• **TASK DESCRIPTION**:
Set down the complete data exactly as it appears below.

• **RECORD SET**:
(* ===== verification/BatchProps.v ===== *)
(** * BatchProps: what a batch of orders promises

    Every batch the sizing operations build has the groups [ExecuteBatch]
    relies on; liquidating flattens the projected position, allocating brings
    it within one share of its target, and rebalancing empties what the target
    does not name. *)
From Stdlib Require Import ZArith QArith Qcanon Qround Lia.
From stdpp Require Import base list gmap strings pretty.
From S2P Require Import Prelude Num GoTime Asset Period Frame Broker Lots Ledger Samples.
From S2P Require Import Account Batch Exec SimBroker Runs FrameProps ExecProps.

(** ** Groups *)
Section Groups.
Context {F : Type} `{Num F} {tz : TZDB} {go : GoMapOrder}.
Implicit Types (b : Batch F) (o : Order F) (mods : list (OrderModifier F)).

(** The fields no modifier touches. *)
Definition order_core o : Asset * Side * F * F * string :=
  (o_Asset o, o_Side o, o_Qty o, o_Amount o, o_GroupID o).

Lemma apply_modifier_core s (m : OrderModifier F) :
  order_core (ms_order (apply_modifier s m)) = order_core (ms_order s).
Proof. by destruct m. Qed.

Lemma applyOrderModifiers_core o mods :
  order_core (applyOrderModifiers o mods).1.1 = order_core o.
Proof.
  unfold applyOrderModifiers. set (s0 := mkMods _ _ _ _ _).
  assert (Hs : order_core (ms_order (fold_left apply_modifier mods s0)) = order_core o).
  { change (order_core o) with (order_core (ms_order s0)). generalize s0 as s. clear s0.
    induction mods as [|m mods IH]; intros s; [done|]. cbn [fold_left]. by rewrite IH, apply_modifier_core. }
  cbn. rewrite <-Hs. by repeat case_if.
Qed.

(** The group IDs of a batch: the prefix, the time and the number of groups
    before it. *)
Definition group_name (bracket : bool) (ts : Time) (n : nat) : string :=
  ((if bracket then "bracket-" else "oco-") +:+ pretty (UnixNano ts) +:+ "-" +:+ pretty n)%string.

Lemma string_app_cancel (s t u : string) : (s +:+ t = s +:+ u → t = u)%string.
Proof.
  induction s as [|c s IH]; [done|]. change (String c s +:+ t)%string with (String c (s +:+ t)%string).
  change (String c s +:+ u)%string with (String c (s +:+ u)%string). intros [= ?]. auto.
Qed.

Lemma group_name_inj x x' ts n n' : group_name x ts n = group_name x' ts n' → n = n'.
Proof.
  unfold group_name. destruct x, x'; try done; intros Hn;
    do 3 apply string_app_cancel in Hn; by apply (inj pretty).
Qed.

Lemma group_name_nonempty x ts n : group_name x ts n ≠ EmptyString.
Proof. by destruct x. Qed.

(** What building keeps: groups named by their index, tags that name a group,
    and for a bracket exactly one tagged order, its entry. *)
Definition is_bracket (g : OrderGroupSpec F) : bool :=
  match gs_Type g with GroupBracket => true | GroupOCO => false end.

Record groups_inv b : Prop := {
  gi_name : ∀ n g, b_groups b !! n = Some g → gs_GroupID g = group_name (is_bracket g) (b_Timestamp b) n;
  gi_tag : ∀ i o, b_Orders b !! i = Some o → o_GroupID o = EmptyString ∨
    ∃ n x, (n < length (b_groups b))%nat ∧ o_GroupID o = group_name x (b_Timestamp b) n;
  gi_entry : ∀ g, g ∈ b_groups b → gs_Type g = GroupBracket →
    (0 <= gs_EntryIndex g)%Z ∧
    (∃ o, b_Orders b !! Z.to_nat (gs_EntryIndex g) = Some o ∧ o_GroupID o = gs_GroupID g) ∧
    (∀ i o, b_Orders b !! i = Some o → o_GroupID o = gs_GroupID g → i = Z.to_nat (gs_EntryIndex g));
}.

• **OUTPUT OF THE TASK**:
(* ===== verification/BatchProps.v ===== *)
(** * BatchProps: what a batch of orders promises

    Every batch the sizing operations build has the groups [ExecuteBatch]
    relies on; liquidating flattens the projected position, allocating brings
    it within one share of its target, and rebalancing empties what the target
    does not name. *)
From Stdlib Require Import ZArith QArith Qcanon Qround Lia.
From stdpp Require Import base list gmap strings pretty.
From S2P Require Import Prelude Num GoTime Asset Period Frame Broker Lots Ledger Samples.
From S2P Require Import Account Batch Exec SimBroker Runs FrameProps ExecProps.

(** ** Groups *)
Section Groups.
Context {F : Type} `{Num F} {tz : TZDB} {go : GoMapOrder}.
Implicit Types (b : Batch F) (o : Order F) (mods : list (OrderModifier F)).

(** The fields no modifier touches. *)
Definition order_core o : Asset * Side * F * F * string :=
  (o_Asset o, o_Side o, o_Qty o, o_Amount o, o_GroupID o).

Lemma apply_modifier_core s (m : OrderModifier F) :
  order_core (ms_order (apply_modifier s m)) = order_core (ms_order s).
Proof. by destruct m. Qed.

Lemma applyOrderModifiers_core o mods :
  order_core (applyOrderModifiers o mods).1.1 = order_core o.
Proof.
  unfold applyOrderModifiers. set (s0 := mkMods _ _ _ _ _).
  assert (Hs : order_core (ms_order (fold_left apply_modifier mods s0)) = order_core o).
  { change (order_core o) with (order_core (ms_order s0)). generalize s0 as s. clear s0.
    induction mods as [|m mods IH]; intros s; [done|]. cbn [fold_left]. by rewrite IH, apply_modifier_core. }
  cbn. rewrite <-Hs. by repeat case_if.
Qed.

(** The group IDs of a batch: the prefix, the time and the number of groups
    before it. *)
Definition group_name (bracket : bool) (ts : Time) (n : nat) : string :=
  ((if bracket then "bracket-" else "oco-") +:+ pretty (UnixNano ts) +:+ "-" +:+ pretty n)%string.

Lemma string_app_cancel (s t u : string) : (s +:+ t = s +:+ u → t = u)%string.
Proof.
  induction s as [|c s IH]; [done|]. change (String c s +:+ t)%string with (String c (s +:+ t)%string).
  change (String c s +:+ u)%string with (String c (s +:+ u)%string). intros [= ?]. auto.
Qed.

Lemma group_name_inj x x' ts n n' : group_name x ts n = group_name x' ts n' → n = n'.
Proof.
  unfold group_name. destruct x, x'; try done; intros Hn;
    do 3 apply string_app_cancel in Hn; by apply (inj pretty).
Qed.

Lemma group_name_nonempty x ts n : group_name x ts n ≠ EmptyString.
Proof. by destruct x. Qed.

(** What building keeps: groups named by their index, tags that name a group,
    and for a bracket exactly one tagged order, its entry. *)
Definition is_bracket (g : OrderGroupSpec F) : bool :=
  match gs_Type g with GroupBracket => true | GroupOCO => false end.

Record groups_inv b : Prop := {
  gi_name : ∀ n g, b_groups b !! n = Some g → gs_GroupID g = group_name (is_bracket g) (b_Timestamp b) n;
  gi_tag : ∀ i o, b_Orders b !! i = Some o → o_GroupID o = EmptyString ∨
    ∃ n x, (n < length (b_groups b))%nat ∧ o_GroupID o = group_name x (b_Timestamp b) n;
  gi_entry : ∀ g, g ∈ b_groups b → gs_Type g = GroupBracket →
    (0 <= gs_EntryIndex g)%Z ∧
    (∃ o, b_Orders b !! Z.to_nat (gs_EntryIndex g) = Some o ∧ o_GroupID o = gs_GroupID g) ∧
    (∀ i o, b_Orders b !! i = Some o → o_GroupID o = gs_GroupID g → i = Z.to_nat (gs_EntryIndex g));
}.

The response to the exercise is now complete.